Dubois (DDIT) – consciência da consciência

A vida cotidiana é uma caverna de Ali Baba: é apenas uma questão de ser capaz de apreciar as joias. A coisa mais importante, portanto, é a consciência, a fonte de tudo. Mas ela não é apenas um “nada” translúcido. Se fosse apenas isso, ainda lhe faltaria o que é essencial: a capacidade de se representar, de se recapturar como isso ou aquilo, um poder que também inclui a capacidade de sentir, reagir e julgar. De acordo com o tantra não dualista, e conforme explica a passagem a seguir, a consciência não é apenas trazer à luz as coisas, a recepção e o espaço em que elas surgem — o espaço, os espelhos e os cristais também podem fazer isso. Não, a alma da consciência é expressa em uma palavra sânscrita difícil de traduzir, vimarsha, que significa literalmente “refletir”, “pensar sobre”, “avaliar”, “sentir”, “experimentar”. A ideia é distinguir entre o que chamamos de “consciência simples”, que é a consciência como a manifestação desse chá, por exemplo, e a “consciência refletida”, essa mesma consciência na medida em que é “conhecimento desse chá”, com todas as possibilidades que isso implica: sinto o gosto do chá, mas também sinto o gosto do fato de saboreá-lo, sei que estou sentindo o gosto, e assim por diante. Esse poder de narrativas dentro de narrativas também é um poder de se dividir em dois e, portanto, de julgar a si mesmo, o que é a raiz de muito sofrimento. Mas, de acordo com o tantra, esse aspecto é a vida da vida do Ser. É claro que nunca há um aspecto sem o outro: toda manifestação é acompanhada de reflexão, do conhecimento de que “isso é”, mesmo que, muitas vezes (como na leitura dinâmica ou diagonal), esse conhecimento não seja articulado, não seja pensado em palavras. É essa alma que a passagem a seguir procura destacar:

Os sábios sabem que o fenômeno próprio da manifestação (consciente)
É a tomada de consciência (dessa manifestação);
Caso contrário, a luz consciente, mesmo que afetada por objetos,
Permaneceria inerte, como um cristal e similares (superfícies reflexivas). [IPK, 1, 5]

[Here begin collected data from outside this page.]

(** The scan of [strings.Fields]: [cur] is the field being collected,
    [skip] the bytes still to drop of the current white-space
    character.  Go advances character by character; the bytes of a
    character that is not white space go to the field one and all, and
    none of its continuation bytes begins a white-space encoding, so the
    scan may take them one at a time. *)
Fixpoint fieldsFrom (skip : nat) (cur : list ascii) (s : list ascii)
  : list (list ascii) :=
  match s with
  | [] => flush cur
  | c :: s' =>
      match skip with
      | S k => fieldsFrom k cur s'
      | O => match spaceWidth s with
             | S k => flush cur ++ fieldsFrom k [] s'
             | O => fieldsFrom 0 (cur ++ [c]) s'
             end
      end
  end.

(** [strings.Fields]: the maximal runs of bytes free of white space. *)
Definition Fields (s : string) : list string :=
  map string_of_list_ascii (fieldsFrom 0 [] (list_ascii_of_string s)).

(** [strings.ToLower] on the letters A to Z; the other bytes are kept.
    It instantiates the detector's [ToLower] in the examples. *)
Definition lowerASCII (c : ascii) : ascii :=
  if ((65 <=? code c) && (code c <=? 90))%N
  then ascii_of_N (code c + 32) else c.

Fixpoint ToLowerASCII (s : string) : string :=
  match s with
  | EmptyString => EmptyString
  | String c s' => String (lowerASCII c) (ToLowerASCII s')
  end.

(** [strings.Join(elems, sep)]. *)
Definition Join (elems : list string) (sep : string) : string :=
  String.concat sep elems.

End strings.

(** ** [go/token]: positions *)

Module token.

Record Position := mkPosition {
  Filename : string;
  Offset : Z;
  Line : Z
}.

(** A file set, through the one method used: [fset.Position(p)]. *)
Definition FileSet := Z -> Position.

End token.

(** ** [go/ast]: the syntax tree

    The node kinds the analyzer dispatches on are constructors of their
    own; every other kind of expression, statement or node is an [Other]
    node holding its children in the order [ast.Walk] visits them.  The
    body of a loop is optional because the detector tests it against nil. *)

Module ast.

Scheme All for list.
Scheme All for option.
Lemma problems_keep_ward_and_reporter_witness :
  ∃ p', findById 1 (problems (store (put_problem_status 1
                        (mkStatusBody "Closed" None (Some (IdOf 100)))
                        sample_world).2))
        = Some p'
        ∧ wardNumber p' = 3 ∧ reportedBy p' = 101%N.
Proof.
  destruct (problems_keep_ward_and_reporter sample_world _ 1 problem_a
              (step_put_problem_status sample_world (IdOf 1)
                 (mkStatusBody "Closed" None (Some (IdOf 100)))) eq_refl)
    as (p' & Hf & Hk).
  exists p'. split; [exact Hf|].
  destruct Hk as (_&_&_&_&_&Hr&Hw&_). split; [exact Hw|exact Hr].
Defined.

Lemma ids_ok_step w w' : step w w' → ids_ok w → ids_ok w'.
Proof.
  intros Hstep [Hnd Hlt].
  apply step_problems in Hstep
    as (Hn & [Hp|[(x & Hp & Hx & Hn' & _)|(id0 & pr & p' & Hpr & Hk & _ & Hp)]]);
    unfold ids_ok; rewrite Hp.
  - split; [done|]. intros p Hin. apply Hlt in Hin. lia.
  - split.
    + rewrite fmap_app. apply NoDup_app. split; [done|]. split.
      * intros i Hi Hi'. apply list_elem_of_singleton in Hi'. subst i.
        apply list_elem_of_fmap in Hi as (q & Hq & Hin). apply Hlt in Hin. simpl in Hq. lia.
      * apply NoDup_singleton.
    + intros p Hin. apply elem_of_app in Hin as [Hin|Hin].
      * apply Hlt in Hin. lia.
      * apply list_elem_of_singleton in Hin as ->. lia.
  - split; [by rewrite ids_replace_problem|].
    intros p Hin. apply elem_of_replace_problem in Hin as [->|Hin].
    + destruct Hk as [Hid _]. rewrite Hid.
      apply findById_elem, Hlt in Hpr. lia.
    + apply Hlt in Hin. lia.
Qed.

Vamos nos lembrar da lição: o tantra não dualista reconhece a beleza e o valor das metáforas do espaço e do espelho. É bom reconhecer que a consciência é como um excelente espelho que capta uma infinidade de coisas a todo momento sem ser alterado. Da mesma forma, é bom deixar que nossa consciência — a sensação do corpo tátil — se abra para o espaço como uma flor, para permitir que se expanda, por exemplo, ao contemplar um céu azul. Mas o tantra não dualista, como se desenvolveu na Caxemira, enfatiza ainda mais o tempo do que o espaço: instante, explosão, intervalo, intermediário, são os pontos-chave de sua prática. Essa também é a sua originalidade: essa “ioga” não enfatiza apenas a consciência como testemunha neutra — consciência como conhecimento — mas também, e acima de tudo, a consciência como desejo, ímpeto, ebulição, emoção, criação, iniciativa, choque, espanto. É porque essa dimensão afetiva é reconhecida como parte da parte mais íntima da Consciência — com letra maiúscula, veja bem — que essa tradição propõe uma exploração da vida cotidiana, no coração da carne. O que é próprio da consciência é o que é próprio dessa tradição da consciência, porque essa tradição aspira apenas a abraçar o fluxo indomável da consciência.